* Directions for this task *
Give the data again in its entirety, exactly as provided.

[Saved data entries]
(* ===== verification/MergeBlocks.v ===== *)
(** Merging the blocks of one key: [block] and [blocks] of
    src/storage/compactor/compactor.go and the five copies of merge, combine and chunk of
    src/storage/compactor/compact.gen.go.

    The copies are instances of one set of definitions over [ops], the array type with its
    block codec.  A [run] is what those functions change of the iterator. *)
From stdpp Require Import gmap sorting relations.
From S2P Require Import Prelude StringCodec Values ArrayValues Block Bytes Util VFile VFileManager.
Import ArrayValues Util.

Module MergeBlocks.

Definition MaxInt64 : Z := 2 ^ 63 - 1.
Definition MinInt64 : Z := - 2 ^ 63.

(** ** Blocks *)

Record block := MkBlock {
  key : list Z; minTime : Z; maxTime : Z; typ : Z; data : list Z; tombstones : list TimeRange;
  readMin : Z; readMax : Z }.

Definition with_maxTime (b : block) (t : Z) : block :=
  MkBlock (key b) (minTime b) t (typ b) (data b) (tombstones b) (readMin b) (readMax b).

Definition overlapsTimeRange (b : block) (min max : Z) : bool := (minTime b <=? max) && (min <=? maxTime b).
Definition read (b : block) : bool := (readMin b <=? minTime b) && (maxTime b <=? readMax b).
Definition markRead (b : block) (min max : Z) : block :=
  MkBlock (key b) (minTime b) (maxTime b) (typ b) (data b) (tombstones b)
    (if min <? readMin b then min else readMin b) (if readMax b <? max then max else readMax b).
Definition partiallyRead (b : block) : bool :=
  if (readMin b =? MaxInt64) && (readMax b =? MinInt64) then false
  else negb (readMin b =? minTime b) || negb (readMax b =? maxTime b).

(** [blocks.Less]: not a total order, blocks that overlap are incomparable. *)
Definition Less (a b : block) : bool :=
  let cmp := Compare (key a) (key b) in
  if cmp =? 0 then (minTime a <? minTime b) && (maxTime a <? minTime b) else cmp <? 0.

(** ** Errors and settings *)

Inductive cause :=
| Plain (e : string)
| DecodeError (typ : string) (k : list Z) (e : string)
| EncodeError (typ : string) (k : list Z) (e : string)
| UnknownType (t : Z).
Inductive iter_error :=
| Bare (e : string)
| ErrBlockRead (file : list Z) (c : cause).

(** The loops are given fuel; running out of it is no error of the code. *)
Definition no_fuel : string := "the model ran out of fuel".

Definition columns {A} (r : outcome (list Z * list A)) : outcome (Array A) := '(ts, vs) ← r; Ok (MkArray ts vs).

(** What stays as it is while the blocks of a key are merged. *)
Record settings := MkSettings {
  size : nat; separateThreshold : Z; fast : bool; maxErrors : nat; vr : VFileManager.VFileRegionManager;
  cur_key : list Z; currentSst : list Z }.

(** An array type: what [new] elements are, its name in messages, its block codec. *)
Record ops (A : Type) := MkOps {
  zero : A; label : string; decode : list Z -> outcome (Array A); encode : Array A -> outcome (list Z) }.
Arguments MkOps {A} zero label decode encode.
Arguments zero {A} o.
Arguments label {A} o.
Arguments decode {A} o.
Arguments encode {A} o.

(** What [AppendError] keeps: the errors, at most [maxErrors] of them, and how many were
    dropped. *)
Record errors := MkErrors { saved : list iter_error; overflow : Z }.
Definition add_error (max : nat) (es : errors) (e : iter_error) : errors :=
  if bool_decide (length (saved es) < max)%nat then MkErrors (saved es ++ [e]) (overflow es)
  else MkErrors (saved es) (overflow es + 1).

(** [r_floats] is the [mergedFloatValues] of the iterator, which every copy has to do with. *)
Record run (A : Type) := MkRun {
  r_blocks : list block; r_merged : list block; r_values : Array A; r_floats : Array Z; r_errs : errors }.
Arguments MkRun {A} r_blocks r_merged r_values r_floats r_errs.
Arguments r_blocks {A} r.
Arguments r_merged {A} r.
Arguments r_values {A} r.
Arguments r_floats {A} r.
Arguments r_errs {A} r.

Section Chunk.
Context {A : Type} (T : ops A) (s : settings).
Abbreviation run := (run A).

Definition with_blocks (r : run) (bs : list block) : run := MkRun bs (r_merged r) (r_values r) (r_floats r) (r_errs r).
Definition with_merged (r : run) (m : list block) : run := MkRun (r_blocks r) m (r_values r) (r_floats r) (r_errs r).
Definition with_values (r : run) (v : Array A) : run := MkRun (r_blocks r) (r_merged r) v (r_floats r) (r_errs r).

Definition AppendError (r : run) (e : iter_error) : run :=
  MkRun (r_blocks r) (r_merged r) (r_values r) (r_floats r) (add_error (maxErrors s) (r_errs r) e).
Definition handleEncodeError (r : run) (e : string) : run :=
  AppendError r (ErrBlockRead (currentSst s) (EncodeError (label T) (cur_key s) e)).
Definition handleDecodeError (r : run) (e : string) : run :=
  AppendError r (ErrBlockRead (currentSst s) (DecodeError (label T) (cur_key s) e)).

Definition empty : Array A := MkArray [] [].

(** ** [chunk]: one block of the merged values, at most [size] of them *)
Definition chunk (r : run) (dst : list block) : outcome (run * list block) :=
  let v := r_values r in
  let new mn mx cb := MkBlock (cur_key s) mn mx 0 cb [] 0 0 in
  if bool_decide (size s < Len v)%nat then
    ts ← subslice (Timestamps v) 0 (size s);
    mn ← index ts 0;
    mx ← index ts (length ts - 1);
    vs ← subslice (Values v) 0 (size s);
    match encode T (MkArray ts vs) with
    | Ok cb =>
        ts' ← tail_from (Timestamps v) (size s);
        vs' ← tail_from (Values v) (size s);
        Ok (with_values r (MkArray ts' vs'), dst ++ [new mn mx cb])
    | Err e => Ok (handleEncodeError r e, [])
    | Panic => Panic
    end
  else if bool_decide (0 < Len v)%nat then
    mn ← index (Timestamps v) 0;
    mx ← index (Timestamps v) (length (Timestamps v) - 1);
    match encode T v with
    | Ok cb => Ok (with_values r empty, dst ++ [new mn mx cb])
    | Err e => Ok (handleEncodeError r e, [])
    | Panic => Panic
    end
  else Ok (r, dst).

* Result *
(* ===== verification/MergeBlocks.v ===== *)
(** Merging the blocks of one key: [block] and [blocks] of
    src/storage/compactor/compactor.go and the five copies of merge, combine and chunk of
    src/storage/compactor/compact.gen.go.

    The copies are instances of one set of definitions over [ops], the array type with its
    block codec.  A [run] is what those functions change of the iterator. *)
From stdpp Require Import gmap sorting relations.
From S2P Require Import Prelude StringCodec Values ArrayValues Block Bytes Util VFile VFileManager.
Import ArrayValues Util.

Module MergeBlocks.

Definition MaxInt64 : Z := 2 ^ 63 - 1.
Definition MinInt64 : Z := - 2 ^ 63.

(** ** Blocks *)

Record block := MkBlock {
  key : list Z; minTime : Z; maxTime : Z; typ : Z; data : list Z; tombstones : list TimeRange;
  readMin : Z; readMax : Z }.

Definition with_maxTime (b : block) (t : Z) : block :=
  MkBlock (key b) (minTime b) t (typ b) (data b) (tombstones b) (readMin b) (readMax b).

Definition overlapsTimeRange (b : block) (min max : Z) : bool := (minTime b <=? max) && (min <=? maxTime b).
Definition read (b : block) : bool := (readMin b <=? minTime b) && (maxTime b <=? readMax b).
Definition markRead (b : block) (min max : Z) : block :=
  MkBlock (key b) (minTime b) (maxTime b) (typ b) (data b) (tombstones b)
    (if min <? readMin b then min else readMin b) (if readMax b <? max then max else readMax b).
Definition partiallyRead (b : block) : bool :=
  if (readMin b =? MaxInt64) && (readMax b =? MinInt64) then false
  else negb (readMin b =? minTime b) || negb (readMax b =? maxTime b).

(** [blocks.Less]: not a total order, blocks that overlap are incomparable. *)
Definition Less (a b : block) : bool :=
  let cmp := Compare (key a) (key b) in
  if cmp =? 0 then (minTime a <? minTime b) && (maxTime a <? minTime b) else cmp <? 0.

(** ** Errors and settings *)

Inductive cause :=
| Plain (e : string)
| DecodeError (typ : string) (k : list Z) (e : string)
| EncodeError (typ : string) (k : list Z) (e : string)
| UnknownType (t : Z).
Inductive iter_error :=
| Bare (e : string)
| ErrBlockRead (file : list Z) (c : cause).

(** The loops are given fuel; running out of it is no error of the code. *)
Definition no_fuel : string := "the model ran out of fuel".

Definition columns {A} (r : outcome (list Z * list A)) : outcome (Array A) := '(ts, vs) ← r; Ok (MkArray ts vs).

(** What stays as it is while the blocks of a key are merged. *)
Record settings := MkSettings {
  size : nat; separateThreshold : Z; fast : bool; maxErrors : nat; vr : VFileManager.VFileRegionManager;
  cur_key : list Z; currentSst : list Z }.

(** An array type: what [new] elements are, its name in messages, its block codec. *)
Record ops (A : Type) := MkOps {
  zero : A; label : string; decode : list Z -> outcome (Array A); encode : Array A -> outcome (list Z) }.
Arguments MkOps {A} zero label decode encode.
Arguments zero {A} o.
Arguments label {A} o.
Arguments decode {A} o.
Arguments encode {A} o.

(** What [AppendError] keeps: the errors, at most [maxErrors] of them, and how many were
    dropped. *)
Record errors := MkErrors { saved : list iter_error; overflow : Z }.
Definition add_error (max : nat) (es : errors) (e : iter_error) : errors :=
  if bool_decide (length (saved es) < max)%nat then MkErrors (saved es ++ [e]) (overflow es)
  else MkErrors (saved es) (overflow es + 1).

(** [r_floats] is the [mergedFloatValues] of the iterator, which every copy has to do with. *)
Record run (A : Type) := MkRun {
  r_blocks : list block; r_merged : list block; r_values : Array A; r_floats : Array Z; r_errs : errors }.
Arguments MkRun {A} r_blocks r_merged r_values r_floats r_errs.
Arguments r_blocks {A} r.
Arguments r_merged {A} r.
Arguments r_values {A} r.
Arguments r_floats {A} r.
Arguments r_errs {A} r.

Section Chunk.
Context {A : Type} (T : ops A) (s : settings).
Abbreviation run := (run A).

Definition with_blocks (r : run) (bs : list block) : run := MkRun bs (r_merged r) (r_values r) (r_floats r) (r_errs r).
Definition with_merged (r : run) (m : list block) : run := MkRun (r_blocks r) m (r_values r) (r_floats r) (r_errs r).
Definition with_values (r : run) (v : Array A) : run := MkRun (r_blocks r) (r_merged r) v (r_floats r) (r_errs r).

Definition AppendError (r : run) (e : iter_error) : run :=
  MkRun (r_blocks r) (r_merged r) (r_values r) (r_floats r) (add_error (maxErrors s) (r_errs r) e).
Definition handleEncodeError (r : run) (e : string) : run :=
  AppendError r (ErrBlockRead (currentSst s) (EncodeError (label T) (cur_key s) e)).
Definition handleDecodeError (r : run) (e : string) : run :=
  AppendError r (ErrBlockRead (currentSst s) (DecodeError (label T) (cur_key s) e)).

Definition empty : Array A := MkArray [] [].

(** ** [chunk]: one block of the merged values, at most [size] of them *)
Definition chunk (r : run) (dst : list block) : outcome (run * list block) :=
  let v := r_values r in
  let new mn mx cb := MkBlock (cur_key s) mn mx 0 cb [] 0 0 in
  if bool_decide (size s < Len v)%nat then
    ts ← subslice (Timestamps v) 0 (size s);
    mn ← index ts 0;
    mx ← index ts (length ts - 1);
    vs ← subslice (Values v) 0 (size s);
    match encode T (MkArray ts vs) with
    | Ok cb =>
        ts' ← tail_from (Timestamps v) (size s);
        vs' ← tail_from (Values v) (size s);
        Ok (with_values r (MkArray ts' vs'), dst ++ [new mn mx cb])
    | Err e => Ok (handleEncodeError r e, [])
    | Panic => Panic
    end
  else if bool_decide (0 < Len v)%nat then
    mn ← index (Timestamps v) 0;
    mx ← index (Timestamps v) (length (Timestamps v) - 1);
    match encode T v with
    | Ok cb => Ok (with_values r empty, dst ++ [new mn mx cb])
    | Err e => Ok (handleEncodeError r e, [])
    | Panic => Panic
    end
  else Ok (r, dst).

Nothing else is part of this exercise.